Data excerpts
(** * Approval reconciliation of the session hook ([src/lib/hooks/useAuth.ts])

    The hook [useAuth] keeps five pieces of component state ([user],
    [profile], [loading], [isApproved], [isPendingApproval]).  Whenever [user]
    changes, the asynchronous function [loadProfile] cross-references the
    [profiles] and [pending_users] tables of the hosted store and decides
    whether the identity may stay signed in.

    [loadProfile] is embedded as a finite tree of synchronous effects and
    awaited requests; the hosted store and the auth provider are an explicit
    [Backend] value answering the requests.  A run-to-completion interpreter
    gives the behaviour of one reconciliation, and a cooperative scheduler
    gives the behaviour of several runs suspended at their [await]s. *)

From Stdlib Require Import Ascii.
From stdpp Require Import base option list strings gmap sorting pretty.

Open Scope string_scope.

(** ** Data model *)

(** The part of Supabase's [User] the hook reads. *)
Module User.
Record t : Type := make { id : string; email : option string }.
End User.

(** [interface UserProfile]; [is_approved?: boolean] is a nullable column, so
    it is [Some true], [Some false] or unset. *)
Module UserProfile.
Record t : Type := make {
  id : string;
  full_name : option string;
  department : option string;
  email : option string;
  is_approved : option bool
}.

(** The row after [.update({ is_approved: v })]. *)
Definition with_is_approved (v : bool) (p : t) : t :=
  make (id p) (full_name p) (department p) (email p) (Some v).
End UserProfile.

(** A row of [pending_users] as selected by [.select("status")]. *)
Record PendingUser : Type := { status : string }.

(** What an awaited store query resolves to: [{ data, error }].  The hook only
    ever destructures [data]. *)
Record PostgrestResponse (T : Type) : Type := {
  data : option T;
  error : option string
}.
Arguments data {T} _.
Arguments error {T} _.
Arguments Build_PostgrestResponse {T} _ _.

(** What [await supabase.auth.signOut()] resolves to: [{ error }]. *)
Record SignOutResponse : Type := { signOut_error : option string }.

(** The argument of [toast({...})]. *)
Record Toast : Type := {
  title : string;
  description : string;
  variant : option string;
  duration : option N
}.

- _Instructions for the task_
Your answer must be the complete data, repeated word for word.

- _Exercise solution_
(** * Approval reconciliation of the session hook ([src/lib/hooks/useAuth.ts])

    The hook [useAuth] keeps five pieces of component state ([user],
    [profile], [loading], [isApproved], [isPendingApproval]).  Whenever [user]
    changes, the asynchronous function [loadProfile] cross-references the
    [profiles] and [pending_users] tables of the hosted store and decides
    whether the identity may stay signed in.

    [loadProfile] is embedded as a finite tree of synchronous effects and
    awaited requests; the hosted store and the auth provider are an explicit
    [Backend] value answering the requests.  A run-to-completion interpreter
    gives the behaviour of one reconciliation, and a cooperative scheduler
    gives the behaviour of several runs suspended at their [await]s. *)

From Stdlib Require Import Ascii.
From stdpp Require Import base option list strings gmap sorting pretty.

Open Scope string_scope.

(** ** Data model *)

(** The part of Supabase's [User] the hook reads. *)
Module User.
Record t : Type := make { id : string; email : option string }.
End User.

(** [interface UserProfile]; [is_approved?: boolean] is a nullable column, so
    it is [Some true], [Some false] or unset. *)
Module UserProfile.
Record t : Type := make {
  id : string;
  full_name : option string;
  department : option string;
  email : option string;
  is_approved : option bool
}.

(** The row after [.update({ is_approved: v })]. *)
Definition with_is_approved (v : bool) (p : t) : t :=
  make (id p) (full_name p) (department p) (email p) (Some v).
End UserProfile.

(** A row of [pending_users] as selected by [.select("status")]. *)
Record PendingUser : Type := { status : string }.

(** What an awaited store query resolves to: [{ data, error }].  The hook only
    ever destructures [data]. *)
Record PostgrestResponse (T : Type) : Type := {
  data : option T;
  error : option string
}.
Arguments data {T} _.
Arguments error {T} _.
Arguments Build_PostgrestResponse {T} _ _.

(** What [await supabase.auth.signOut()] resolves to: [{ error }]. *)
Record SignOutResponse : Type := { signOut_error : option string }.

(** The argument of [toast({...})]. *)
Record Toast : Type := {
  title : string;
  description : string;
  variant : option string;
  duration : option N
}.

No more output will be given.